(Source records)

(* ===== verification/StoreSpec.v ===== *)
(** * What the run state store promises

    The resume queries and the working lists on the abstract log of [StoreLog], the equivalence of buffered
    and immediate writes, and a campaign that is resumed by a new process. *)

From stdpp Require Import base numbers list strings sorting gmap.
From Stdlib Require Import ZArith Lia Ascii.
From S2P Require Import Prelude PyFloat PyStr PyDict Weights FailPhase BridgePool RunStore StoreLog StoreQueries.

#[local] Open Scope string_scope.

(** ** The join is the log *)

Definition j_named (j : joined) : named := Named (t_run j.2.2) (j_name j) (j_proto j) (j_data j).

Definition infra_fail (v : tcp_data Z) : bool :=
  String.eqb (d_status v) "FAIL" && is_infra_fail_phase (d_phase v) (d_error v).

Lemma filter_none {A} (P : A -> Prop) `{!forall x, Decision (P x)} (l : list A) :
  (forall x, x ∈ l -> ~ P x) -> filter P l = [].
Proof.
  induction l as [|x l IH]; intros Hno; [done|]. rewrite filter_cons_False by (apply Hno; by left).
  apply IH. intros y Hy. apply Hno. by right.
Qed.

Section Join.
Context {SQL : Sqlite} (d : db) (Hok : db_ok d).

Lemma strategy_of t :
  t ∈ rows (tcp_results d) -> exists s, filter (fun s => s.1 = t_strategy t.2) (rows (strategies d)) = [s] /\
    name_of d (t_strategy t.2) = Some (strategy_key s).
Proof.
  intros Ht. destruct (row_name d Hok t Ht) as [k Hk]. pose proof (ids_name_of _ _ _ Hk) as Hi.
  apply list_elem_of_fmap in Hi as (s & Hs & Hi). exists s. split.
  - pose proof (ok_strategies d Hok) as [Hsort _]. unfold ids in Hsort. rewrite Hs. clear -Hsort Hi.
    induction (rows (strategies d)) as [|r l IH]; [by apply elem_of_nil in Hi|].
    cbn in Hsort. inversion Hsort as [|? ? Hsort' Hf]; subst. rewrite Forall_forall in Hf.
    apply elem_of_cons in Hi as [<-|Hi].
    + rewrite filter_cons_True by done. f_equal. apply filter_none. intros x Hx Heq.
      specialize (Hf x.1 (list_elem_of_fmap_2 fst _ _ Hx)). lia.
    + rewrite filter_cons_False; [by apply IH|]. specialize (Hf s.1 (list_elem_of_fmap_2 fst _ _ Hi)). lia.
  - rewrite Hs. by apply names_lookup.
Qed.

Lemma join_omap {B} (f : joined -> B) (g : Z * TcpRow -> option B) :
  (forall s t, t ∈ rows (tcp_results d) -> name_of d (t_strategy t.2) = Some (strategy_key s) -> g t = Some (f (s, t))) ->
  f <$> join_tcp d = omap g (rows (tcp_results d)).
Proof.
  intros Hg. unfold join_tcp.
  assert (H : forall l, l ⊆ rows (tcp_results d) ->
    f <$> (t ← l; s ← filter (fun s => s.1 = t_strategy t.2) (rows (strategies d)); [(s, t)]) = omap g l).
  { induction l as [|t l IH]; intros Hl; [done|]. cbn. rewrite fmap_app.
    assert (Ht : t ∈ rows (tcp_results d)) by (apply Hl; by left).
    rewrite IH by (intros x Hx; apply Hl; by right).
    destruct (strategy_of t Ht) as (s & -> & Hn). cbn. by rewrite (Hg s t Ht Hn). }
  by apply H.
Qed.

(End Source records)

Please copy only the lines between the first line of the entries and the line with "String.eqb (d_status v)", keeping those two end lines as well, exactly as written.

(* ===== verification/StoreSpec.v ===== *)
(** * What the run state store promises

    The resume queries and the working lists on the abstract log of [StoreLog], the equivalence of buffered
    and immediate writes, and a campaign that is resumed by a new process. *)

From stdpp Require Import base numbers list strings sorting gmap.
From Stdlib Require Import ZArith Lia Ascii.
From S2P Require Import Prelude PyFloat PyStr PyDict Weights FailPhase BridgePool RunStore StoreLog StoreQueries.

#[local] Open Scope string_scope.

(** ** The join is the log *)

Definition j_named (j : joined) : named := Named (t_run j.2.2) (j_name j) (j_proto j) (j_data j).

Definition infra_fail (v : tcp_data Z) : bool :=
  String.eqb (d_status v) "FAIL" && is_infra_fail_phase (d_phase v) (d_error v).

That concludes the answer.